Task to complete
For the entries below, print exactly the lines between the line holding "Lemma cascade_unrevoked by_" and the line holding "apply evolves_grants, map_evolves_fmap.", inclusive, and nothing else.

Data shown
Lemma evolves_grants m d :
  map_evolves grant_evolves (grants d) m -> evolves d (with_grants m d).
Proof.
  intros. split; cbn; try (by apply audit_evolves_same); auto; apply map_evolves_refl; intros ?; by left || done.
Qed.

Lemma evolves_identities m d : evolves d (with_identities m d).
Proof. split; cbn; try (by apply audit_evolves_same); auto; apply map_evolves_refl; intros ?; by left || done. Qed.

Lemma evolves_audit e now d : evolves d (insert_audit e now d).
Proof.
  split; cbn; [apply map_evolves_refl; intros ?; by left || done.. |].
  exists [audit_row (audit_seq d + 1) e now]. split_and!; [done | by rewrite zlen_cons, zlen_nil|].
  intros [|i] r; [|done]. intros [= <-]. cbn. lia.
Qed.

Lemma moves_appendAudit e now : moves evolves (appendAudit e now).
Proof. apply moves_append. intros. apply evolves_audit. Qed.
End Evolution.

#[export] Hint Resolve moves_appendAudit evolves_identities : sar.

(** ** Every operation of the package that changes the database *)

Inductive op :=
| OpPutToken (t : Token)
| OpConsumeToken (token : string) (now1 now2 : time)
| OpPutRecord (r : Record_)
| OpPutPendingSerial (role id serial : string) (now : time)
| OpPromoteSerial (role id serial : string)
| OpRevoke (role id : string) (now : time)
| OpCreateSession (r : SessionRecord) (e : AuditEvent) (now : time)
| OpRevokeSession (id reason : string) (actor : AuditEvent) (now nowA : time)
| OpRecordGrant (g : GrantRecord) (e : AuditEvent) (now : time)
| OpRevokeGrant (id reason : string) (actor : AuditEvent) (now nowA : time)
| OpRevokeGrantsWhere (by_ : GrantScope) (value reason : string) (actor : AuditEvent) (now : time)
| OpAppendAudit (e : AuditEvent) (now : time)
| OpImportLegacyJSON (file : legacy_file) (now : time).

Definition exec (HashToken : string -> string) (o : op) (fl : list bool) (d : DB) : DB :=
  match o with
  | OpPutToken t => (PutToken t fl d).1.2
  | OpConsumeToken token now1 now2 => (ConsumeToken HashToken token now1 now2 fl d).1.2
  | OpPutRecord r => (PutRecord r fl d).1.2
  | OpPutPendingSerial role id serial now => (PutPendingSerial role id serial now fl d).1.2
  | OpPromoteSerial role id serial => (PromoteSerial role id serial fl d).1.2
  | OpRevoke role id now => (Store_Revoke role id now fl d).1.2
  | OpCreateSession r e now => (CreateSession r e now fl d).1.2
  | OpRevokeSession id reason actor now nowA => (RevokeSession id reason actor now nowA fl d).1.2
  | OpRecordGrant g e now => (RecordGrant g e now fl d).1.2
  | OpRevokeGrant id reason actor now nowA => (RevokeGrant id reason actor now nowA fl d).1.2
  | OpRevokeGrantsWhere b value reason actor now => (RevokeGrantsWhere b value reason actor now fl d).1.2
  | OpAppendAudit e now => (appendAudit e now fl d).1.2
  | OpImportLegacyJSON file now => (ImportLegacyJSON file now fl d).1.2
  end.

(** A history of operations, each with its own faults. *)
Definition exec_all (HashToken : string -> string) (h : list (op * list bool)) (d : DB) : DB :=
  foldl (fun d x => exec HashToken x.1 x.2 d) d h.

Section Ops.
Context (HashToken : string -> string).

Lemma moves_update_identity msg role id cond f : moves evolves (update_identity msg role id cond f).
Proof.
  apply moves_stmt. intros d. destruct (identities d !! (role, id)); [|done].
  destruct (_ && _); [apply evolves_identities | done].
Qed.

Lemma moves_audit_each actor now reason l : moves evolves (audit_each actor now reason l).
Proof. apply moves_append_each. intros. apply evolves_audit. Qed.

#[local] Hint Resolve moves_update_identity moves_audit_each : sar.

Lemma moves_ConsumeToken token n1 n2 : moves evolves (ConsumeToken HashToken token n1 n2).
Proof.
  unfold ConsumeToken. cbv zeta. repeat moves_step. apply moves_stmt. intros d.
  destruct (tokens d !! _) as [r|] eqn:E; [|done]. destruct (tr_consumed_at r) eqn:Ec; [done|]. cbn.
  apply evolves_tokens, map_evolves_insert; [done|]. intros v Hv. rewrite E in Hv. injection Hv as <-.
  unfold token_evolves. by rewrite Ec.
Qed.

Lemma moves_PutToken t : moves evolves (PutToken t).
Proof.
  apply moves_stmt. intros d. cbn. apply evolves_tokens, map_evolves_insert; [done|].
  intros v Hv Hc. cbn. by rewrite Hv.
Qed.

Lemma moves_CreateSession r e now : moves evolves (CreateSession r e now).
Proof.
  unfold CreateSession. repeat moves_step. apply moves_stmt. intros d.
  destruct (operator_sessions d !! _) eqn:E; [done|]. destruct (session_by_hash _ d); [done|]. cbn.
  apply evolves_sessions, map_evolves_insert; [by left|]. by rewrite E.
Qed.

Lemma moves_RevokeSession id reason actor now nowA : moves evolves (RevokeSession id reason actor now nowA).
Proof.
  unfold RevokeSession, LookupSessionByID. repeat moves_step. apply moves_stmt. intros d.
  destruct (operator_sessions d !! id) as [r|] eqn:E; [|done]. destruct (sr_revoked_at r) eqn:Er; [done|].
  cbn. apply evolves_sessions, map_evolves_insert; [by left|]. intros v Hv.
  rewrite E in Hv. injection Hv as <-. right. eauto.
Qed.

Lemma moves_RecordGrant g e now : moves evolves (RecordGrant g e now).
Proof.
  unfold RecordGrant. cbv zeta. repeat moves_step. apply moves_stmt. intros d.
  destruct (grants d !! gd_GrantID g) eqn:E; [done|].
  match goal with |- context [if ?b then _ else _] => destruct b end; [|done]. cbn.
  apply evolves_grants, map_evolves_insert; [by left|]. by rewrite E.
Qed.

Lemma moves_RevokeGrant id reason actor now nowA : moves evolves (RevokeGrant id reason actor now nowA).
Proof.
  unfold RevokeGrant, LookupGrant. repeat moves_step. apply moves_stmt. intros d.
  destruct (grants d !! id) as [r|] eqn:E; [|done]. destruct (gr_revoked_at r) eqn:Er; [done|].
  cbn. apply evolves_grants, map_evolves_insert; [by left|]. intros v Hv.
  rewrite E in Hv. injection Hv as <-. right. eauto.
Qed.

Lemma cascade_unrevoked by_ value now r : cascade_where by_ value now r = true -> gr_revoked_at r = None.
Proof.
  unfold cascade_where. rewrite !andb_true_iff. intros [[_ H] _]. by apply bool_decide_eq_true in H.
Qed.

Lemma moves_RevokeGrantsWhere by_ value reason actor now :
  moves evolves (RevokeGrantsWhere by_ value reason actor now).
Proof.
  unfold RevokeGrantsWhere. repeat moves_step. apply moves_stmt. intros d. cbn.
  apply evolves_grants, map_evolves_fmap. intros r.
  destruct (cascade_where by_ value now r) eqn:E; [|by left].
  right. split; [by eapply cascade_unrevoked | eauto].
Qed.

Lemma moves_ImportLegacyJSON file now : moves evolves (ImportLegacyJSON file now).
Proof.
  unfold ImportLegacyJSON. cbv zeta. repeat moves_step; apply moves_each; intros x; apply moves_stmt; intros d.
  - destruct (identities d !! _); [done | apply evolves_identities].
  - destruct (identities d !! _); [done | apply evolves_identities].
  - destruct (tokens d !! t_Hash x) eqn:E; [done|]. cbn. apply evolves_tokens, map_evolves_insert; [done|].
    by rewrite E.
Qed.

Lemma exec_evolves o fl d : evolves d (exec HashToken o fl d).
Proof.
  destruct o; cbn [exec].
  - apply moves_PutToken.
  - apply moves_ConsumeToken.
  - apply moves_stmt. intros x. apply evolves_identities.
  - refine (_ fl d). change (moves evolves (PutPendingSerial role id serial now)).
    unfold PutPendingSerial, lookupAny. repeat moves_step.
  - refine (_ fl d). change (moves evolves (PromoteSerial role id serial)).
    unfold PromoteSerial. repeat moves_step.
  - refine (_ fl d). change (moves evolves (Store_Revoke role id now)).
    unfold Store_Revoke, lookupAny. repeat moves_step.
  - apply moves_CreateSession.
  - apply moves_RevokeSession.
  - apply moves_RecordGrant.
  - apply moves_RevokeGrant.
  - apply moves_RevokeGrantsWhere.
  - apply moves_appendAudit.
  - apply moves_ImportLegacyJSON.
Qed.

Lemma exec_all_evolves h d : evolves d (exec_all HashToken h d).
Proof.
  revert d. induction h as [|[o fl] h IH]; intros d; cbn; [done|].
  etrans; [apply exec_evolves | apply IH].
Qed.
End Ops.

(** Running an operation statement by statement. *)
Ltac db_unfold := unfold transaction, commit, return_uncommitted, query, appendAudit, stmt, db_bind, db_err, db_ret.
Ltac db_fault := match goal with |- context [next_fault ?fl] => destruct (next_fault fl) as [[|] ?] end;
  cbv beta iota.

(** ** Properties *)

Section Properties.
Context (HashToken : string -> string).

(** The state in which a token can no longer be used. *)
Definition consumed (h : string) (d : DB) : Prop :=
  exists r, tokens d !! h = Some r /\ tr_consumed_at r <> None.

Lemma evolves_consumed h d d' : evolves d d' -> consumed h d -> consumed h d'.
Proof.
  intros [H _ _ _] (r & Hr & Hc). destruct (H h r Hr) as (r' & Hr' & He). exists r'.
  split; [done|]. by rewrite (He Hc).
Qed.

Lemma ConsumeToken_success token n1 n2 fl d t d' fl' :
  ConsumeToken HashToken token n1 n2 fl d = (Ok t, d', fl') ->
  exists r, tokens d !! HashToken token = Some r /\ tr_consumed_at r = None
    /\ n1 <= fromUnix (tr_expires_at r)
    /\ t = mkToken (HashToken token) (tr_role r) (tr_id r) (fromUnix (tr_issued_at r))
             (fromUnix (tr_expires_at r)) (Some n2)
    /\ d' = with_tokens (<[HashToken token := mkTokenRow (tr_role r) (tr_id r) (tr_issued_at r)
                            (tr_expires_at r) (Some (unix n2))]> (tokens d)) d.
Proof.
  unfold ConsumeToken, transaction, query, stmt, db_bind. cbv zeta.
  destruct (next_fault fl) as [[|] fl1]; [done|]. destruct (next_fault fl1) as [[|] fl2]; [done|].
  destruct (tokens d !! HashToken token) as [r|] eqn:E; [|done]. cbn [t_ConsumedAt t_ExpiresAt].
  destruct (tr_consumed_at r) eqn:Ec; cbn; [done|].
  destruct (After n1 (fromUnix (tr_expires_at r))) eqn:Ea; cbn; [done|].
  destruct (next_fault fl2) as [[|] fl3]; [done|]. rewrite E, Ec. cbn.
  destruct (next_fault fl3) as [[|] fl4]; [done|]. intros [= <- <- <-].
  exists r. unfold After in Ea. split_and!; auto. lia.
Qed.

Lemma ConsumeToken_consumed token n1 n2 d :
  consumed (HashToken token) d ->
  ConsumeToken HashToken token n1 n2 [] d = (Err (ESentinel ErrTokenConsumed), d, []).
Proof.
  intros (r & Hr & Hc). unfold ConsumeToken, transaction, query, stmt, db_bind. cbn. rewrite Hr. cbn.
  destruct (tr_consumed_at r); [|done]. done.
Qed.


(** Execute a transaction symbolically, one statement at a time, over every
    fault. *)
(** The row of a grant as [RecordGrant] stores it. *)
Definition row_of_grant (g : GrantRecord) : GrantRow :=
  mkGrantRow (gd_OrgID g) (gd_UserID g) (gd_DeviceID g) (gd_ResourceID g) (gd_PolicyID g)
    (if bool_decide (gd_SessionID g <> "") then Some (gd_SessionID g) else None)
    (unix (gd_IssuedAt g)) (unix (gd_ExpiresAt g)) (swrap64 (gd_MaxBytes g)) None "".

Solution to this exercise
Lemma cascade_unrevoked by_ value now r : cascade_where by_ value now r = true -> gr_revoked_at r = None.
Proof.
  unfold cascade_where. rewrite !andb_true_iff. intros [[_ H] _]. by apply bool_decide_eq_true in H.
Qed.

Lemma moves_RevokeGrantsWhere by_ value reason actor now :
  moves evolves (RevokeGrantsWhere by_ value reason actor now).
Proof.
  unfold RevokeGrantsWhere. repeat moves_step. apply moves_stmt. intros d. cbn.
  apply evolves_grants, map_evolves_fmap. intros r.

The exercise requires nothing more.